*** Begin section ***

Record CustomsIndex := mkCustomsIndex {
  maxCustomDimensionID : Z;
  currentFlowNumber : Z;
  columnIDToCompanyIndex : list Z;
  valueAtColumnIndex : list V;
  flowNumberAtColumnIndex : list Z }.

(** ** Operations *)

(** The loop that numbers the columns, from one. *)
Fixpoint number_columns (index : nat) (ids : list Z) (columns : list Z) : res (list Z) :=
  match ids with
  | [] => Ok columns
  | id :: ids =>
      columns ← slice_set columns (Z.to_nat id) (wrapu 32 (Z.of_nat index + 1));
      number_columns (S index) ids columns
  end.

Definition NewCustomsIndex (companyCIDs : list Z) : res CustomsIndex :=
  let n := length companyCIDs in
  let new maxID columns :=
    {| maxCustomDimensionID := maxID; currentFlowNumber := 0; columnIDToCompanyIndex := columns;
       valueAtColumnIndex := replicate n defaultValue; flowNumberAtColumnIndex := replicate n 0 |} in
  match last (merge_sort Z.le companyCIDs) with
  | None => Ok (new 0 [])
  | Some maxID =>
      columns ← number_columns 0 (merge_sort Z.le companyCIDs) (replicate (Z.to_nat (wrapu 32 (maxID + 1))) 0);
      Ok (new maxID columns)
  end.

Definition companyIndexForColumnID (c : CustomsIndex) (id : Z) : res (option Z) :=
  if id <=? maxCustomDimensionID c then
    companyColumnIndex ← slice_get (columnIDToCompanyIndex c) (Z.to_nat id);
    Ok (if 0 <? companyColumnIndex then Some (companyColumnIndex - 1) else None)
  else Ok None.

(** One custom of the flow being indexed. *)
Definition index_custom (c : CustomsIndex) (custom : Z * V) : res CustomsIndex :=
  found ← companyIndexForColumnID c custom.1;
  match found with
  | None => Ok c
  | Some i =>
      values ← slice_set (valueAtColumnIndex c) (Z.to_nat i) custom.2;
      numbers ← slice_set (flowNumberAtColumnIndex c) (Z.to_nat i) (currentFlowNumber c);
      Ok {| maxCustomDimensionID := maxCustomDimensionID c; currentFlowNumber := currentFlowNumber c;
            columnIDToCompanyIndex := columnIDToCompanyIndex c;
            valueAtColumnIndex := values; flowNumberAtColumnIndex := numbers |}
  end.

Fixpoint index_customs (c : CustomsIndex) (customs : list (Z * V)) : res CustomsIndex :=
  match customs with
  | [] => Ok c
  | custom :: customs => c ← index_custom c custom; index_customs c customs
  end.

(** The number of the next flow; the numbers start afresh after the greatest. *)
Definition next_flow (c : CustomsIndex) : CustomsIndex :=
  let reset := currentFlowNumber c =? maxUint32 in
  {| maxCustomDimensionID := maxCustomDimensionID c;
     currentFlowNumber := wrapu 32 ((if reset then 0 else currentFlowNumber c) + 1);
     columnIDToCompanyIndex := columnIDToCompanyIndex c;
     valueAtColumnIndex := valueAtColumnIndex c;
     flowNumberAtColumnIndex :=
       if reset then replicate (length (flowNumberAtColumnIndex c)) 0 else flowNumberAtColumnIndex c |}.

Definition IndexFlow (c : CustomsIndex) (customs : option (list (Z * V))) : res CustomsIndex :=
  let c := next_flow c in
  match customs with None => Ok c | Some customs => index_customs c customs end.

Definition CustomColumnWithID (c : CustomsIndex) (id : Z) : res (V * bool) :=
  found ← companyIndexForColumnID c id;
  match found with
  | None => Ok (defaultValue, false)
  | Some i =>
      v ← slice_get (valueAtColumnIndex c) (Z.to_nat i);
      k ← slice_get (flowNumberAtColumnIndex c) (Z.to_nat i);
      Ok (v, k =? currentFlowNumber c)
  end.

(** ** What it stands for *)

(** The last value a flow gives to a column. *)
Fixpoint last_value (id : Z) (customs : list (Z * V)) : option V :=
  match customs with
  | [] => None
  | (k, v) :: customs =>
      match last_value id customs with
      | Some w => Some w
      | None => if k =? id then Some v else None
      end
  end.

Definition spec_lookup (cids : list Z) (customs : list (Z * V)) (id : Z) : option V :=
  if decide (id ∈ cids) then last_value id customs else None.

Lemma last_value_snoc id customs k v : last_value id (customs ++ [(k, v)]) =
  if k =? id then Some v else last_value id customs.
Proof.
  induction customs as [|[k' v'] customs IH]; cbn [last_value app]; [by destruct (k =? id)|].
  rewrite IH. by destruct (k =? id).
Qed.

(** ** The numbering *)

(** [columns] sends an id to one more than a place of [ids] that holds it, and every
    id of [ids] has one. *)
Record numbering (ids columns : list Z) : Prop := {
  nu_place id p : 0 ≤ id → columns !! Z.to_nat id = Some p → 0 < p → ids !! Z.to_nat (p - 1) = Some id;
  nu_all id : id ∈ ids → ∃ p, columns !! Z.to_nat id = Some p ∧ 0 < p }.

*** End section ***

→ **Exercise instructions**
Return each entry above exactly, leaving none out.

→ **Your solution**
Record CustomsIndex := mkCustomsIndex {
  maxCustomDimensionID : Z;
  currentFlowNumber : Z;
  columnIDToCompanyIndex : list Z;
  valueAtColumnIndex : list V;
  flowNumberAtColumnIndex : list Z }.

(** ** Operations *)

(** The loop that numbers the columns, from one. *)
Fixpoint number_columns (index : nat) (ids : list Z) (columns : list Z) : res (list Z) :=
  match ids with
  | [] => Ok columns
  | id :: ids =>
      columns ← slice_set columns (Z.to_nat id) (wrapu 32 (Z.of_nat index + 1));
      number_columns (S index) ids columns
  end.

Definition NewCustomsIndex (companyCIDs : list Z) : res CustomsIndex :=
  let n := length companyCIDs in
  let new maxID columns :=
    {| maxCustomDimensionID := maxID; currentFlowNumber := 0; columnIDToCompanyIndex := columns;
       valueAtColumnIndex := replicate n defaultValue; flowNumberAtColumnIndex := replicate n 0 |} in
  match last (merge_sort Z.le companyCIDs) with
  | None => Ok (new 0 [])
  | Some maxID =>
      columns ← number_columns 0 (merge_sort Z.le companyCIDs) (replicate (Z.to_nat (wrapu 32 (maxID + 1))) 0);
      Ok (new maxID columns)
  end.

Definition companyIndexForColumnID (c : CustomsIndex) (id : Z) : res (option Z) :=
  if id <=? maxCustomDimensionID c then
    companyColumnIndex ← slice_get (columnIDToCompanyIndex c) (Z.to_nat id);
    Ok (if 0 <? companyColumnIndex then Some (companyColumnIndex - 1) else None)
  else Ok None.

(** One custom of the flow being indexed. *)
Definition index_custom (c : CustomsIndex) (custom : Z * V) : res CustomsIndex :=
  found ← companyIndexForColumnID c custom.1;
  match found with
  | None => Ok c
  | Some i =>
      values ← slice_set (valueAtColumnIndex c) (Z.to_nat i) custom.2;
      numbers ← slice_set (flowNumberAtColumnIndex c) (Z.to_nat i) (currentFlowNumber c);
      Ok {| maxCustomDimensionID := maxCustomDimensionID c; currentFlowNumber := currentFlowNumber c;
            columnIDToCompanyIndex := columnIDToCompanyIndex c;
            valueAtColumnIndex := values; flowNumberAtColumnIndex := numbers |}
  end.

Fixpoint index_customs (c : CustomsIndex) (customs : list (Z * V)) : res CustomsIndex :=
  match customs with
  | [] => Ok c
  | custom :: customs => c ← index_custom c custom; index_customs c customs
  end.

(** The number of the next flow; the numbers start afresh after the greatest. *)
Definition next_flow (c : CustomsIndex) : CustomsIndex :=
  let reset := currentFlowNumber c =? maxUint32 in
  {| maxCustomDimensionID := maxCustomDimensionID c;
     currentFlowNumber := wrapu 32 ((if reset then 0 else currentFlowNumber c) + 1);
     columnIDToCompanyIndex := columnIDToCompanyIndex c;
     valueAtColumnIndex := valueAtColumnIndex c;
     flowNumberAtColumnIndex :=
       if reset then replicate (length (flowNumberAtColumnIndex c)) 0 else flowNumberAtColumnIndex c |}.

Definition IndexFlow (c : CustomsIndex) (customs : option (list (Z * V))) : res CustomsIndex :=
  let c := next_flow c in
  match customs with None => Ok c | Some customs => index_customs c customs end.

Definition CustomColumnWithID (c : CustomsIndex) (id : Z) : res (V * bool) :=
  found ← companyIndexForColumnID c id;
  match found with
  | None => Ok (defaultValue, false)
  | Some i =>
      v ← slice_get (valueAtColumnIndex c) (Z.to_nat i);
      k ← slice_get (flowNumberAtColumnIndex c) (Z.to_nat i);
      Ok (v, k =? currentFlowNumber c)
  end.

(** ** What it stands for *)

(** The last value a flow gives to a column. *)
Fixpoint last_value (id : Z) (customs : list (Z * V)) : option V :=
  match customs with
  | [] => None
  | (k, v) :: customs =>
      match last_value id customs with
      | Some w => Some w
      | None => if k =? id then Some v else None
      end
  end.

Definition spec_lookup (cids : list Z) (customs : list (Z * V)) (id : Z) : option V :=
  if decide (id ∈ cids) then last_value id customs else None.

Lemma last_value_snoc id customs k v : last_value id (customs ++ [(k, v)]) =
  if k =? id then Some v else last_value id customs.
Proof.
  induction customs as [|[k' v'] customs IH]; cbn [last_value app]; [by destruct (k =? id)|].
  rewrite IH. by destruct (k =? id).
Qed.

(** ** The numbering *)

(** [columns] sends an id to one more than a place of [ids] that holds it, and every
    id of [ids] has one. *)
Record numbering (ids columns : list Z) : Prop := {
  nu_place id p : 0 ≤ id → columns !! Z.to_nat id = Some p → 0 < p → ids !! Z.to_nat (p - 1) = Some id;
  nu_all id : id ∈ ids → ∃ p, columns !! Z.to_nat id = Some p ∧ 0 < p }.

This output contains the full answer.